RECORDS FOR PROCESSING
(* ===== verification/TransferProps.v ===== *)
(** A snapshot crosses the channel: the chunks that a rank's [send_snapshot] cuts, as
    they arrive after the wire's canonical encoding, assemble on the head to the items
    that were sent, in whatever order the chunks arrive; with the exact byte bound the
    head applies, which is not the one the rank applies. *)

From S2P Require Import Prelude PyValue Json JsonProps Envelopes EnvelopesProps Frames Contracts Snapshots SnapshotsProps NodeChannel Listener ListenerProps DeliveryProps CommandProps.

(** ** Items before and after the wire *)

(** The item the head rebuilds from a received body. *)
Definition received (item : value) : value :=
  match NodeChannel.item_kind item with
  | VStr kind => snapshot_item kind (canon (NodeChannel.item_body item))
  | _ => item
  end.

Section items.
  Context `{FloatText} (sha256 : text -> string).

(** An item in normal form, with its key, and with a body as Python builds it. *)
Definition normal_item (item : value) (k : list string) : Prop :=
  (exists t, snapshot_entry item = Ok (k, (t, item))) /\ distinct_keys (NodeChannel.item_body item) = true.

Lemma normal_item_shape item k :
  normal_item item k ->
  exists kind body, item = snapshot_item kind (VDict body) /\ kind ∈ ["observation"; "receipt"] /\
    NoDup (dkeys body) /\ encodable (VDict body) = true.
Proof.
  intros [[t He] Hd]. unfold snapshot_entry in He. destruct item as [| | | | | |d]; try done.
  apply bind_Ok in He as (_ & _ & He). apply bind_Ok in He as (known & Hk & He).
  destruct known; [|done]. destruct (attr "kind" d) as [| | | |kind| |]; try done.
  destruct (attr "body" d) as [| | | | | |body]; try done.
  apply bind_Ok in He as (parts & _ & He).
  destruct (dumps (snapshot_item kind (VDict body))) as [t'|] eqn:Hdu; [|done].
  assert (VDict d = snapshot_item kind (VDict body)) as Hitem by congruence.
  exists kind, body. split_and!; [done| | |].
  - cbn in Hk. injection Hk as Hk. by apply bool_decide_eq_true in Hk.
  - rewrite Hitem in Hd. cbn in Hd. apply andb_prop in Hd as [Hd _]. by apply bool_decide_eq_true in Hd.
  - apply dumps_Ok in Hdu as [Henc _]. cbn in Henc. by rewrite andb_true_r in Henc.
Qed.

Lemma key_parts_canon fields body :
  NoDup (dkeys body) -> key_parts fields (canon_dict body) = key_parts fields body.
Proof.
  intros Hn. unfold key_parts. induction fields as [|f fields IH]; [done|]. cbn [mapM].
  rewrite IH. f_equal. unfold attr, dget_default. rewrite dget_canon_dict by done.
  by destruct (dget f body) as [[]|].
Qed.

Lemma snapshot_entry_item kind body :
  kind ∈ ["observation"; "receipt"] ->
  snapshot_entry (snapshot_item kind (VDict body)) =
    (parts ← need
       (key_parts
          (if bool_decide (kind = "observation") then ["component_id"; "instance_id"]
           else ["receipt_requirement_id"; "component_id"; "instance_id"]) body)
       ("snapshot " +:+ kind +:+ " key is incomplete");
     match dumps (snapshot_item kind (VDict body)) with
     | Ok encoded => Ok (kind :: parts, (encoded, snapshot_item kind (VDict body)))
     | Err _ => Err (ContractError "snapshot item is not canonical JSON")
     end).
Proof.
  intros Hk. unfold snapshot_entry, snapshot_item.
  change (fields_are ["kind"; "body"] [("kind", VStr kind); ("body", VDict body)]) with true.
  change (attr "kind" [("kind", VStr kind); ("body", VDict body)]) with (VStr kind).
  change (attr "body" [("kind", VStr kind); ("body", VDict body)]) with (VDict body).
  cbn [negb raise_if mbind result_bind in_string_set]. by rewrite bool_decide_true.
Qed.

Lemma canon_received kind v : canon (snapshot_item kind (canon v)) = canon (snapshot_item kind v).
Proof. unfold snapshot_item. cbn [canon map fst snd]. by rewrite canon_idem. Qed.

Lemma dumps_received kind v : dumps (snapshot_item kind (canon v)) = dumps (snapshot_item kind v).
Proof.
  rewrite <- dumps_canon_same, <- (dumps_canon_same (snapshot_item kind v)).
  f_equal. apply canon_received.
Qed.

Lemma received_item kind body :
  received (snapshot_item kind (VDict body)) = snapshot_item kind (VDict (canon_dict body)).
Proof. done. Qed.

(** The rebuilt item has the same key and the same canonical text. *)
Lemma received_entry item k t :
  normal_item item k -> snapshot_entry item = Ok (k, (t, item)) ->
  snapshot_entry (received item) = Ok (k, (t, received item)).
Proof.
  intros Hn He. destruct (normal_item_shape _ _ Hn) as (kind & body & -> & Hkind & Hnd & _).
  rewrite received_item, snapshot_entry_item in * by done. rewrite key_parts_canon by done.
  change (VDict (canon_dict body)) with (canon (VDict body)). rewrite dumps_received.
  destruct (need _ _) as [parts|]; [|done]. cbn [mbind result_bind] in *.
  destruct (dumps _) as [t'|]; [|done]. simplify_eq. done.
Qed.

Lemma dumps_received_item item k : normal_item item k -> dumps (received item) = dumps item.
Proof.
  intros (kind & body & -> & _)%normal_item_shape. rewrite received_item.
  apply (dumps_received kind (VDict body)).
Qed.

Definition normal_items (items : list value) (keys : list (list string)) : Prop :=
  Forall2 normal_item items keys /\ StronglySorted snap_key_le keys /\ NoDup keys.

Lemma normal_items_received items keys : normal_items items keys -> normal (map received items) keys.
Proof.
  intros (Hf & Hs & Hn). split; [|done]. clear Hs Hn. induction Hf as [|item k items keys Hi Hf IH];
    cbn; constructor; [|done]. pose proof Hi as [[t He] _]. exists t. by apply received_entry.
Qed.

(** The canonical form does not depend on the order in which items are found. *)
Lemma canonical_of_permutation items items' keys :
  normal items keys -> items' ≡ₚ items -> canonical_snapshot_items items' = Ok items.
Proof.
  intros Hnorm Hp. pose proof Hnorm as (Hf & Hs & Hn).
  destruct (Permutation_Forall2 (symmetry Hp) Hf) as (keys' & Hk' & Hf').
  unfold canonical_snapshot_items.
  destruct (add_entries_normal items' keys' ∅ Hf') as (m & -> & Hout & Hin).
  { by rewrite <- Hk'. }
  { apply Forall_forall. intros k _. apply lookup_empty. }
  cbn [mbind result_bind]. f_equal.
  assert (sorted_keys m = keys) as ->.
  { apply sorted_keys_unique; [done..|]. intros k. rewrite Hk'. split.
    - intros Hk. destruct (Forall2_elem_of_r _ _ _ _ Hin Hk) as (x & _ & Hx).
      destruct (m !! k); [by eexists|done].
    - intros [x Hx]. destruct (decide (k ∈ keys')) as [|Hk]; [done|].
      rewrite Hout in Hx by done. by rewrite lookup_empty in Hx. }
  assert (forall item k t, item ∈ items -> snapshot_entry item = Ok (k, (t, item)) ->
    snd <$> m !! k = Some item) as Hget.
  { intros item k t Hi He. rewrite <- Hp in Hi. apply list_elem_of_lookup in Hi as [j Hj].
    rewrite Forall2_lookup in Hf', Hin. specialize (Hf' j). specialize (Hin j). rewrite Hj in Hf', Hin.
    destruct (keys' !! j) as [k'|] eqn:Ek; inv Hf' as [? ? [t' He'] |]. inv Hin.
    rewrite He in He'. by simplify_eq. }
  clear -Hf Hget. induction Hf as [|item k items keys [t He] Hf IH]; [done|]. cbn.
  rewrite (Hget item k t) by (done || left). f_equal. apply IH. intros ? ? ? Hi. apply Hget. by right.
Qed.

Lemma dumps_received_list items keys :
  Forall2 normal_item items keys -> dumps (VList (map received items)) = dumps (VList items) /\
  exists b, dumps (VList items) = Ok b.
Proof.
  intros Hf. assert (forallb encodable items = true /\ forallb encodable (map received items) = true /\
    map print (map received items) = map print items) as (E1 & E2 & E3).
  { induction Hf as [|item k items keys Hi Hf (IH1 & IH2 & IH3)]; [done|]. cbn [map forallb].
    pose proof (dumps_received_item _ _ Hi) as Hd. destruct Hi as [[t He] _].
    apply snapshot_entry_text in He. rewrite He in Hd. apply dumps_Ok in He as [He ->].
    apply dumps_Ok in Hd as [Hd ->]. by rewrite IH1, IH2, IH3, He, Hd. }
  unfold dumps. cbn [encodable print]. rewrite E1, E2, E3. eauto.
Qed.

Lemma received_hash items keys :
  normal_items items keys ->
  snapshot_set_hash sha256 (map received items) = snapshot_set_hash sha256 items.
Proof.
  intros Hn. pose proof (normal_items_received _ _ Hn) as Hr. destruct Hn as (Hf & Hs & Hnd).
  unfold snapshot_set_hash. rewrite (canonical_of_normal _ _ Hr).
  rewrite (canonical_of_normal items keys); [|split; [|done]; eapply Forall2_impl; [exact Hf|]; by intros ? ? []].
  cbn [mbind result_bind]. by rewrite (proj1 (dumps_received_list _ _ Hf)).
Qed.

(** ** The chunk that arrives *)

Definition arrives (payload : dict) : dict := canon_dict payload.

Definition rebuilt (chunk : list value) : list value :=
  map (snapshot_item "observation") (map canon (NodeChannel.bodies "observation" chunk)) ++
  map (snapshot_item "receipt") (map canon (NodeChannel.bodies "receipt" chunk)).

Lemma rebuilt_permutation chunk :
  Forall (fun item => exists k, normal_item item k) chunk -> rebuilt chunk ≡ₚ map received chunk.
Proof.
  induction 1 as [|item chunk [k Hi] Hf IH]; [done|].
  destruct (normal_item_shape _ _ Hi) as (kind & body & -> & Hk & _).
  apply elem_of_cons in Hk as [->|[->|Hk%elem_of_nil]%elem_of_cons]; [..|done].
  - cbn. by rewrite <- IH.
  - cbn [map]. rewrite <- IH. unfold rebuilt. cbn. symmetry. apply Permutation_middle.
Qed.

Lemma attr_arrives k payload :
  NoDup (dkeys payload) -> attr k (arrives payload) = canon (attr k payload).
Proof.
  intros Hn. unfold attr, dget_default, arrives. rewrite dget_canon_dict by done. by destruct (dget k payload).
Qed.

Lemma fields_arrive fields payload :
  fields_are fields (arrives payload) = fields_are fields payload.
Proof.
  apply eq_iff_eq_true. unfold fields_are, same_keys, arrives.
  rewrite !andb_true_iff, !forallb_forall. setoid_rewrite <- list_elem_of_In.
  setoid_rewrite bool_decide_eq_true. by setoid_rewrite dkeys_canon_dict.
Qed.

(** ** Sizes *)

(** The printed items, each with the separator that follows it. *)
Definition weight (l : list value) : nat := sum_list_with (fun v => S (length (print v))) l.

Lemma print_list_length l :
  length (print (VList l)) = match l with [] => 2 | _ => S (weight l) end%nat.
Proof.
  cbn [print length]. rewrite length_app. cbn [length].
  assert (forall v l, S (length (join (map print (v :: l)))) = weight (v :: l)) as Hj.
  { clear. intros v l. revert v. induction l as [|w l IH]; intros v; [cbn; lia|].
    change (map print (v :: w :: l)) with (print v :: map print (w :: l)). rewrite join_cons.
    cbn [map]. rewrite length_app. cbn [length]. unfold weight in *. cbn [sum_list_with] in *.
    rewrite <- IH. cbn [map]. lia. }
  destruct l as [|v l]; [done|]. rewrite <- Hj. lia.
Qed.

ACTIVITY
Among the entries above, which lines include "Definition"? List them all.

SOLUTION TO THE EXERCISE
Definition received (item : value) : value :=
Definition normal_item (item : value) (k : list string) : Prop :=
Definition normal_items (items : list value) (keys : list (list string)) : Prop :=
Definition arrives (payload : dict) : dict := canon_dict payload.
Definition rebuilt (chunk : list value) : list value :=
Definition weight (l : list value) : nat := sum_list_with (fun v => S (length (print v))) l.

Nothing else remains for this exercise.